Work required
Only these lines of the data below are wanted: the one with "if max_count <=?", the one with "g ← m !! (project, sender, recipient);", and any lines between them, each repeated exactly.

Source material

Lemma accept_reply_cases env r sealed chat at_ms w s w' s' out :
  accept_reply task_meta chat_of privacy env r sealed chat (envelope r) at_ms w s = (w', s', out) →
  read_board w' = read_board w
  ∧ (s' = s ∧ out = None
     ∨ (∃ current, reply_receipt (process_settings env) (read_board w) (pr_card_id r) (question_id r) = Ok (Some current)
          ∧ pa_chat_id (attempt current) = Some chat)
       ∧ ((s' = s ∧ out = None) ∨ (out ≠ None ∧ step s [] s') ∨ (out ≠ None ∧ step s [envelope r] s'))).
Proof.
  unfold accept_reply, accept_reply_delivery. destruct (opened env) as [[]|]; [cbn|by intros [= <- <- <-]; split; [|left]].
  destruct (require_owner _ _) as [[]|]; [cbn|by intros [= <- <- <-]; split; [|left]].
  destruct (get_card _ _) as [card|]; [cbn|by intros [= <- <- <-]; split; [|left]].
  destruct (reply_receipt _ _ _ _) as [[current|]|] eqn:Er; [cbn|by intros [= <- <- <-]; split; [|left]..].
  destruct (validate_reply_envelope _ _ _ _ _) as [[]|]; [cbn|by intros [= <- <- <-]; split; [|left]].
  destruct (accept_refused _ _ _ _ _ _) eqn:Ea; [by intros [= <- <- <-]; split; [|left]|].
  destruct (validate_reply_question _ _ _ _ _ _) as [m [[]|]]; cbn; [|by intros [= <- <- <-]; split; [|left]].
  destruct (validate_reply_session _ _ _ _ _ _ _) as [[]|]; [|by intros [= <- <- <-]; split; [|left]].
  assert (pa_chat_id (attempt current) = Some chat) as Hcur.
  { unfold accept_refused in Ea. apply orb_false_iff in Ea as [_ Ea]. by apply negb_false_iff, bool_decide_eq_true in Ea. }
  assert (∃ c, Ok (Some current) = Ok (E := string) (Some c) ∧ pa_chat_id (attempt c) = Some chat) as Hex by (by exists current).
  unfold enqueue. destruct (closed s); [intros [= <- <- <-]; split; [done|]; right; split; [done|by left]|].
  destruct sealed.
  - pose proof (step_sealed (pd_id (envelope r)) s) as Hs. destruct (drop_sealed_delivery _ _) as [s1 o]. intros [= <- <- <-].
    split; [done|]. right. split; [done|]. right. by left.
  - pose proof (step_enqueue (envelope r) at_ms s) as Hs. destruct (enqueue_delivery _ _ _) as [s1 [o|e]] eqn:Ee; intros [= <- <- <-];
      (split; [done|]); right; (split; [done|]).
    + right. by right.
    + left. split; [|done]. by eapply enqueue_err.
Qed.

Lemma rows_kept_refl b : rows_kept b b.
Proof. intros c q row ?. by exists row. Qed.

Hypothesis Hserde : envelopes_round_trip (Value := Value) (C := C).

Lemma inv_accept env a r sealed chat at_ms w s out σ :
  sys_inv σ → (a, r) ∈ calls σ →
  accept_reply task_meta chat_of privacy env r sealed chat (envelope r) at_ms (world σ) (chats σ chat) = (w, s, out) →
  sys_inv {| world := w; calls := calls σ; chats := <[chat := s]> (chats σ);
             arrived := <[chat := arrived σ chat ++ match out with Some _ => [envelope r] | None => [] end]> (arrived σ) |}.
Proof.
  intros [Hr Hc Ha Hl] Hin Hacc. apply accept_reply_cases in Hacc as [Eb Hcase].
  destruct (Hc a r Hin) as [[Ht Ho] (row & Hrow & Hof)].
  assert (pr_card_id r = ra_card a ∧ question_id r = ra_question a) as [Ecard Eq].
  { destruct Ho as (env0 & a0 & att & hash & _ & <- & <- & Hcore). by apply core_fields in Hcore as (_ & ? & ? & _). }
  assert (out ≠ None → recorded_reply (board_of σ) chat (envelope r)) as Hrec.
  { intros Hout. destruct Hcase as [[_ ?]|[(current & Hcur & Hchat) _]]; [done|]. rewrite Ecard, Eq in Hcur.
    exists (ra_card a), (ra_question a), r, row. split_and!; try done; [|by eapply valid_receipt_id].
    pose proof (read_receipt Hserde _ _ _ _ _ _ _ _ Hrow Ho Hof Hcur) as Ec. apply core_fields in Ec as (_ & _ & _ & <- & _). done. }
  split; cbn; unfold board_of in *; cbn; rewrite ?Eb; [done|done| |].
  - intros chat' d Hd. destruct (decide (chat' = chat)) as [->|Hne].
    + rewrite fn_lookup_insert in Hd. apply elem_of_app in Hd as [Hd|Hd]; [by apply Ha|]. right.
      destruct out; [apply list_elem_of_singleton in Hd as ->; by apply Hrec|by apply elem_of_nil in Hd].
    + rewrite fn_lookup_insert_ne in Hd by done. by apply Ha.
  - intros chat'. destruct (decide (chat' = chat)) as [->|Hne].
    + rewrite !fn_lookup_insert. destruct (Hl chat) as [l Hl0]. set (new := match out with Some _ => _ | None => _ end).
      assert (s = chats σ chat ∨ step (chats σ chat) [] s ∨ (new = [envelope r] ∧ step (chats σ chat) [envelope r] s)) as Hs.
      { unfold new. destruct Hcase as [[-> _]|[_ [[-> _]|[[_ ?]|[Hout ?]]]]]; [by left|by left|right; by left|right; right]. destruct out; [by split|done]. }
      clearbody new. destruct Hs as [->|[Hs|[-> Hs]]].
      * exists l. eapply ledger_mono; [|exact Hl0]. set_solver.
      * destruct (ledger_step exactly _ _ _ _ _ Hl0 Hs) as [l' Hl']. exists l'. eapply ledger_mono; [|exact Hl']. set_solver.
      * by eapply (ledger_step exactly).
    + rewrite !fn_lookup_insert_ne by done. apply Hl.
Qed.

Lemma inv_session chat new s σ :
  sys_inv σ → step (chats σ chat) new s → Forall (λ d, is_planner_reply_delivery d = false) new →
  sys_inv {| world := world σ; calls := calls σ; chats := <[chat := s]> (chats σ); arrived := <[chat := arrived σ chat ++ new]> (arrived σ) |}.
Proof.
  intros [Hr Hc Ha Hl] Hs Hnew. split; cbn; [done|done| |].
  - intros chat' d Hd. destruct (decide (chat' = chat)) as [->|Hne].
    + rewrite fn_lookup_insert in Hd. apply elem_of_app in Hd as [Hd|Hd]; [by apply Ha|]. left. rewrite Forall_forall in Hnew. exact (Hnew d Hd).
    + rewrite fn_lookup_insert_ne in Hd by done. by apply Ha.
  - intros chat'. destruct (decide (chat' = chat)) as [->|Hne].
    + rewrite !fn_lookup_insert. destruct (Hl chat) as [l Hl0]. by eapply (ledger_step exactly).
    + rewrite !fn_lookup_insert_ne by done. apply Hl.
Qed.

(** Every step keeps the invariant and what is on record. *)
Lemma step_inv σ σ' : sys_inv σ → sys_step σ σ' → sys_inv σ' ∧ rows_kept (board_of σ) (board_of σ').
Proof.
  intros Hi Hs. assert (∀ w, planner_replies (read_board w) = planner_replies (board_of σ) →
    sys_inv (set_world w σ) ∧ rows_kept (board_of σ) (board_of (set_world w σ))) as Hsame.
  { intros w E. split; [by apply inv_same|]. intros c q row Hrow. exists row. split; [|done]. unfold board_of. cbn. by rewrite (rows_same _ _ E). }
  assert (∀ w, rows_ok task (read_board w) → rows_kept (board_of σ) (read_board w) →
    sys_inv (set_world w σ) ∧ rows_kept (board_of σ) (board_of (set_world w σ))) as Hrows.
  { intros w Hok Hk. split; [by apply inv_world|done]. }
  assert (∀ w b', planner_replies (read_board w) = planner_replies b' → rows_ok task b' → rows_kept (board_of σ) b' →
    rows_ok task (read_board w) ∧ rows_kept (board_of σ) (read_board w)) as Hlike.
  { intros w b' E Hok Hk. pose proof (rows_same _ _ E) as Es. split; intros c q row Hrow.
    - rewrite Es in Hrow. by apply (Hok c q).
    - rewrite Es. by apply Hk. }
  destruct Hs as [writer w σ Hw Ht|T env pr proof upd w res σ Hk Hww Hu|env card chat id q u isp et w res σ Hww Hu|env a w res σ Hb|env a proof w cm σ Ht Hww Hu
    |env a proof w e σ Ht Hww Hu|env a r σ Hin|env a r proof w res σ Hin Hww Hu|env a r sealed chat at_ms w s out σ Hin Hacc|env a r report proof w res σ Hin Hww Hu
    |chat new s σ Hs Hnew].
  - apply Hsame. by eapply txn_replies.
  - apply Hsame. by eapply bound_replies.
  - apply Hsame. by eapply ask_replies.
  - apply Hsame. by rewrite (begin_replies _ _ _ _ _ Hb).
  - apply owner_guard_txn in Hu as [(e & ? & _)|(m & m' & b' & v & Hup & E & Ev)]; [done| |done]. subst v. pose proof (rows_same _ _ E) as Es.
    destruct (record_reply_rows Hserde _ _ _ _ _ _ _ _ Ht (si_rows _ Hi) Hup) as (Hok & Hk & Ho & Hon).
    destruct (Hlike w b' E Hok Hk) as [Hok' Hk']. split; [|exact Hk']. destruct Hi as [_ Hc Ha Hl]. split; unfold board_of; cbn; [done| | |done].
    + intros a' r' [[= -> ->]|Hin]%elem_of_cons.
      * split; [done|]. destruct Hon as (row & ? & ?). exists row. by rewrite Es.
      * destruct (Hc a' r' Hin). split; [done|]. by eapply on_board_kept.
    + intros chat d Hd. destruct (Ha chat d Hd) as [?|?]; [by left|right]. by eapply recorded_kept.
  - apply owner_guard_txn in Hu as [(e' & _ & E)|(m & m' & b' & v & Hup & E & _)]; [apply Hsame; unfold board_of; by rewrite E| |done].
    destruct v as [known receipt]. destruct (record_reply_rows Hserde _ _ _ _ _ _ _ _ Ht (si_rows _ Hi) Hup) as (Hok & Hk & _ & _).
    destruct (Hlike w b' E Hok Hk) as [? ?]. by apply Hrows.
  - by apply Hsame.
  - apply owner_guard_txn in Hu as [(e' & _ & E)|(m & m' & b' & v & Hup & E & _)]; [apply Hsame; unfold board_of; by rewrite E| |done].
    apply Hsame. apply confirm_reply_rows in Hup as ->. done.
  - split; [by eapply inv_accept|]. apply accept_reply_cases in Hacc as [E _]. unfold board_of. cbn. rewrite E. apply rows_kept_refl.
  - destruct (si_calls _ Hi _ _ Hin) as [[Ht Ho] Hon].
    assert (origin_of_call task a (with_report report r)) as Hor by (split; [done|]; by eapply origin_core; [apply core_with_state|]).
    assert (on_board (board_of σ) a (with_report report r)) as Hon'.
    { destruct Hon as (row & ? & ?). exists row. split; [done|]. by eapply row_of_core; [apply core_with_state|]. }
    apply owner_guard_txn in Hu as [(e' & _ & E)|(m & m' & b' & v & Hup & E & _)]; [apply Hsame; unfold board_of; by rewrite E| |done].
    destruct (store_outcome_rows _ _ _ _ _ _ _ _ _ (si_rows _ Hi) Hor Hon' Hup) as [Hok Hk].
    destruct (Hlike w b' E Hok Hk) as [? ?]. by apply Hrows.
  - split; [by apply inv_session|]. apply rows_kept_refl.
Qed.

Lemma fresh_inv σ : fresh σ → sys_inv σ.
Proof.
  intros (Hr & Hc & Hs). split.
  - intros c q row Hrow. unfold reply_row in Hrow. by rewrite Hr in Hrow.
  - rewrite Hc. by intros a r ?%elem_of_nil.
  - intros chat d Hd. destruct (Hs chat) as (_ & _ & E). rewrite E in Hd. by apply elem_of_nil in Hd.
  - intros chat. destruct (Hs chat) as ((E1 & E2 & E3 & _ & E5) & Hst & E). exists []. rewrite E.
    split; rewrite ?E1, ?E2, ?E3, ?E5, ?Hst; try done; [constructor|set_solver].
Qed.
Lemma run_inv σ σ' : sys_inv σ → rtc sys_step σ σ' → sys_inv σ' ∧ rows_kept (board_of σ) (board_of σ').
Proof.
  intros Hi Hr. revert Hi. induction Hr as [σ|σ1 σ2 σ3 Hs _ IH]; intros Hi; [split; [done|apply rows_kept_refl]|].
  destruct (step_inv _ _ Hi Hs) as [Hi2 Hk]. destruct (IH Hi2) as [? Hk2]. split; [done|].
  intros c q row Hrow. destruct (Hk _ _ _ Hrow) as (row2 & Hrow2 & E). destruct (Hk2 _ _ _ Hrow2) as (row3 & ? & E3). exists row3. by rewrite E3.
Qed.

* * *

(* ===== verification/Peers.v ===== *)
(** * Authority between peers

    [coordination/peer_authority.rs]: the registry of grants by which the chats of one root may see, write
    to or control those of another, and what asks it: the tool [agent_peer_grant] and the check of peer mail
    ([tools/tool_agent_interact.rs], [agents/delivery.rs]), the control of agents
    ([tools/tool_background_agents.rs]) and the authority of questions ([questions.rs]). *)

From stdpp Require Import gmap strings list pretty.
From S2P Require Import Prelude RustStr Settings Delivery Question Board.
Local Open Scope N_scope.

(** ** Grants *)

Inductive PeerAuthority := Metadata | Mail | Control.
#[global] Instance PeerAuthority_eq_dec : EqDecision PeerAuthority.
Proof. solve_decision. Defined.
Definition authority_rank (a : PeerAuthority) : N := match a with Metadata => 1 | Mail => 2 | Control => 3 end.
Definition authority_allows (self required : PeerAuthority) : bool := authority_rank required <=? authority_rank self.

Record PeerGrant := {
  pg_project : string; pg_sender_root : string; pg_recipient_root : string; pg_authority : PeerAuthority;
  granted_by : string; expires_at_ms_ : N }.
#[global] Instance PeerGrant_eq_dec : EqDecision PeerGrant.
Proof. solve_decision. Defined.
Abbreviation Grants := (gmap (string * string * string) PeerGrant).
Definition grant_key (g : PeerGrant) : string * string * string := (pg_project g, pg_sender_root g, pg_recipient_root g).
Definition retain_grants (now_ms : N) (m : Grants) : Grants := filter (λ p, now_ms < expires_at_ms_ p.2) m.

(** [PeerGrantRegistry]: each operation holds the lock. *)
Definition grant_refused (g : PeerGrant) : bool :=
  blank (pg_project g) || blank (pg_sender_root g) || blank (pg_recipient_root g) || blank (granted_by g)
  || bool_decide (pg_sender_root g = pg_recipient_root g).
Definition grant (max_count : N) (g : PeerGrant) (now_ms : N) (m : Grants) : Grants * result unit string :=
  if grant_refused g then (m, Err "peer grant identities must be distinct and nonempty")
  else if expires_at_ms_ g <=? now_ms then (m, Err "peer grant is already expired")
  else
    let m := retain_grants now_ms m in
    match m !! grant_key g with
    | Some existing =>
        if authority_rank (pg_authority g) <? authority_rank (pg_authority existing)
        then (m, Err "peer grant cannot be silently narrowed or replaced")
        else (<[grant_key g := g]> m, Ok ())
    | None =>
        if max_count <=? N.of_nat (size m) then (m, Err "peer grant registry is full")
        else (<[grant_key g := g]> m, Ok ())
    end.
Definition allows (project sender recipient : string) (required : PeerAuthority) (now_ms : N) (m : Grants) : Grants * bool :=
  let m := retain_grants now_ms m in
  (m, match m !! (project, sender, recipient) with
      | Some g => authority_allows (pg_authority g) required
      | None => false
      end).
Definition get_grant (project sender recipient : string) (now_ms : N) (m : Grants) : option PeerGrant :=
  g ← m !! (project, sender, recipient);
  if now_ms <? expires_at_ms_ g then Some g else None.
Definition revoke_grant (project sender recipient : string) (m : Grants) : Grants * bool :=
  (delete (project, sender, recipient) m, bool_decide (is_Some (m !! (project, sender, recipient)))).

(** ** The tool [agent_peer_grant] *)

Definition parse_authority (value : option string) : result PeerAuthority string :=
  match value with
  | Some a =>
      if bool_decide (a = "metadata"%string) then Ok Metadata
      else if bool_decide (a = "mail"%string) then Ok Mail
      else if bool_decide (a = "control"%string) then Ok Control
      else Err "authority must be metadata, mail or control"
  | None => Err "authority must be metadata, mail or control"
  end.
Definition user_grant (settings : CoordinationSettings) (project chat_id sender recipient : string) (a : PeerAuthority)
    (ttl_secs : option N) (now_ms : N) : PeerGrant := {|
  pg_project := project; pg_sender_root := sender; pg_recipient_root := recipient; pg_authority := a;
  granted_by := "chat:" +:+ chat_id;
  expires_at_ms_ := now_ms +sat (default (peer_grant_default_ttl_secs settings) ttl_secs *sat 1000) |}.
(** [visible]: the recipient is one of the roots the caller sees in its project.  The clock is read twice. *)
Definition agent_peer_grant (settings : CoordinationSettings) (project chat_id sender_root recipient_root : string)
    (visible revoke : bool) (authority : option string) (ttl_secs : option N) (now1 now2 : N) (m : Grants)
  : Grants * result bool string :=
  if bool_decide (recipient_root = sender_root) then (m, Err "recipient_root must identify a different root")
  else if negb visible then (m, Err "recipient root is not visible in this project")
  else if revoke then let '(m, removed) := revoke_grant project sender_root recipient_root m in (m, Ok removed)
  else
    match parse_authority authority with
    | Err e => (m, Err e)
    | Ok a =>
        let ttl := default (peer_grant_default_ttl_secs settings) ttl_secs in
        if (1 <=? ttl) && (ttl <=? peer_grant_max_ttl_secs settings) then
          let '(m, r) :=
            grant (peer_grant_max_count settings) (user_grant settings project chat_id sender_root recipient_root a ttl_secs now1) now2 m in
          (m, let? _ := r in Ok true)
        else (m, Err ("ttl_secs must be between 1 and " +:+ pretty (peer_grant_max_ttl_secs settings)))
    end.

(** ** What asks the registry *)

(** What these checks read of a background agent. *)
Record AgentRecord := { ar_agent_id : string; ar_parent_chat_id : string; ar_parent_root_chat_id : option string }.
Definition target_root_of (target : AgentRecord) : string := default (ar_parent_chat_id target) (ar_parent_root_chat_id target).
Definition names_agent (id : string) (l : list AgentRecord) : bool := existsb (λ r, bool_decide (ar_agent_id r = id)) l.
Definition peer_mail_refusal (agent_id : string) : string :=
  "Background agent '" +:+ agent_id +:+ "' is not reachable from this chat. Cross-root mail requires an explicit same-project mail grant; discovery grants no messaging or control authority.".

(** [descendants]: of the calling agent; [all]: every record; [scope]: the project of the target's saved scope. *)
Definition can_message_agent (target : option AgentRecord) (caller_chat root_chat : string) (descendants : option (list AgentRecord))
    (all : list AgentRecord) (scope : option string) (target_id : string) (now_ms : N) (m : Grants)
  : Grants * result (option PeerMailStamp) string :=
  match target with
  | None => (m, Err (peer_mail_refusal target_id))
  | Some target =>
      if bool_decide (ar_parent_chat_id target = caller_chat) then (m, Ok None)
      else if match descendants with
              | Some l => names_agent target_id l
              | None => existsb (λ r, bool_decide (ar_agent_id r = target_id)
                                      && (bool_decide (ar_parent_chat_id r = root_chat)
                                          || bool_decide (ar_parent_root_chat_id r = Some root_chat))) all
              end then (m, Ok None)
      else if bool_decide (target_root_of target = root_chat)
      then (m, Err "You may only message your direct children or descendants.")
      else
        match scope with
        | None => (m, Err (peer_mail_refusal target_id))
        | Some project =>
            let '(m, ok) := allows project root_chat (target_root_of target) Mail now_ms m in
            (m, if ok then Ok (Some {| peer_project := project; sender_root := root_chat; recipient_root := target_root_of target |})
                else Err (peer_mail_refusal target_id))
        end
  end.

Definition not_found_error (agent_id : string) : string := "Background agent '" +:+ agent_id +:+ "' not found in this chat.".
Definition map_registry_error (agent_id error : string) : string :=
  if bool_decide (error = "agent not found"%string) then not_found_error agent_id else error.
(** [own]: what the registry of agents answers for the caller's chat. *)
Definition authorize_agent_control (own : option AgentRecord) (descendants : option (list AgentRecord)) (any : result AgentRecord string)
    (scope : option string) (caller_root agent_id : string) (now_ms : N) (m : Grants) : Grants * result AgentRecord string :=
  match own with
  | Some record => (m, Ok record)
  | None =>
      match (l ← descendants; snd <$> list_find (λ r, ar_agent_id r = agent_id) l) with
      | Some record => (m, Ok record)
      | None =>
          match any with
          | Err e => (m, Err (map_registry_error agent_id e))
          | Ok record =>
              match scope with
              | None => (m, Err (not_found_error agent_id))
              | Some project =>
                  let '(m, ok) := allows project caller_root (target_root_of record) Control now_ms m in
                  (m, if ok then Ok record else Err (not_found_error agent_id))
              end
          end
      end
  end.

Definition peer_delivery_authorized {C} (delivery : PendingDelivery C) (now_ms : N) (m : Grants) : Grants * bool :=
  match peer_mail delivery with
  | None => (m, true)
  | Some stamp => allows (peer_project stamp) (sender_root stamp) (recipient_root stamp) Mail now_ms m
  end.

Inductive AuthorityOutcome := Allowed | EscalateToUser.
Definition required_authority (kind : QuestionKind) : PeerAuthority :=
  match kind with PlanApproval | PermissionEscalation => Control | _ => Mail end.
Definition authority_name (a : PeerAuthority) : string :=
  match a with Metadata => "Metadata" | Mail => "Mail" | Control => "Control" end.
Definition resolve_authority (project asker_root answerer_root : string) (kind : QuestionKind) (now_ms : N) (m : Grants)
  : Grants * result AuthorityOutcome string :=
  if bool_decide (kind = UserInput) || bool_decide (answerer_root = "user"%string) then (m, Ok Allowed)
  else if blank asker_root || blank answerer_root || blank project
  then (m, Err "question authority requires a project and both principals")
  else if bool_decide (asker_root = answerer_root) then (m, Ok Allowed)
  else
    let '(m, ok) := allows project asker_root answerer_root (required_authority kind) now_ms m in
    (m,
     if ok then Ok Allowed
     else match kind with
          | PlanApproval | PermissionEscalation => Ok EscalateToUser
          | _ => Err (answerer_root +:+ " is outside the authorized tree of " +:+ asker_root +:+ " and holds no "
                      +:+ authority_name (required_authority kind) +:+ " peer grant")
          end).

* * *

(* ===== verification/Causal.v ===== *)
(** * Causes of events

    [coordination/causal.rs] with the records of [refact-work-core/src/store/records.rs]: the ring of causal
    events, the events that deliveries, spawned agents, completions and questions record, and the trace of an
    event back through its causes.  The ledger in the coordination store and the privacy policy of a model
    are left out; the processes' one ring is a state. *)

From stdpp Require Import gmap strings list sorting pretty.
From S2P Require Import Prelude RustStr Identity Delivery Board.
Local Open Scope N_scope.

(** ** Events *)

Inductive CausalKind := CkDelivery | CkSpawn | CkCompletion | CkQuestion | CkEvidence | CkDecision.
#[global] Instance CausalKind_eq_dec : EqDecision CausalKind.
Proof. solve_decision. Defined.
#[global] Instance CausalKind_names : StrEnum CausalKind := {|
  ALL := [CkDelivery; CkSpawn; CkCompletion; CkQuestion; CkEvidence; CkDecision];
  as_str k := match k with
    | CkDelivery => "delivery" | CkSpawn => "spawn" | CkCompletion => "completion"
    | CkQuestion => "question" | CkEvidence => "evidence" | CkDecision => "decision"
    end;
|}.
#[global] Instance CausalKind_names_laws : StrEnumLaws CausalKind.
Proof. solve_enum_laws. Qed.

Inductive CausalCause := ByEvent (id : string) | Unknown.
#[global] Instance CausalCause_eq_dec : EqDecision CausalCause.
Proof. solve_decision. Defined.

The completed task
        if max_count <=? N.of_nat (size m) then (m, Err "peer grant registry is full")
        else (<[grant_key g := g]> m, Ok ())
    end.
Definition allows (project sender recipient : string) (required : PeerAuthority) (now_ms : N) (m : Grants) : Grants * bool :=
  let m := retain_grants now_ms m in
  (m, match m !! (project, sender, recipient) with
      | Some g => authority_allows (pg_authority g) required
      | None => false
      end).
Definition get_grant (project sender recipient : string) (now_ms : N) (m : Grants) : option PeerGrant :=
  g ← m !! (project, sender, recipient);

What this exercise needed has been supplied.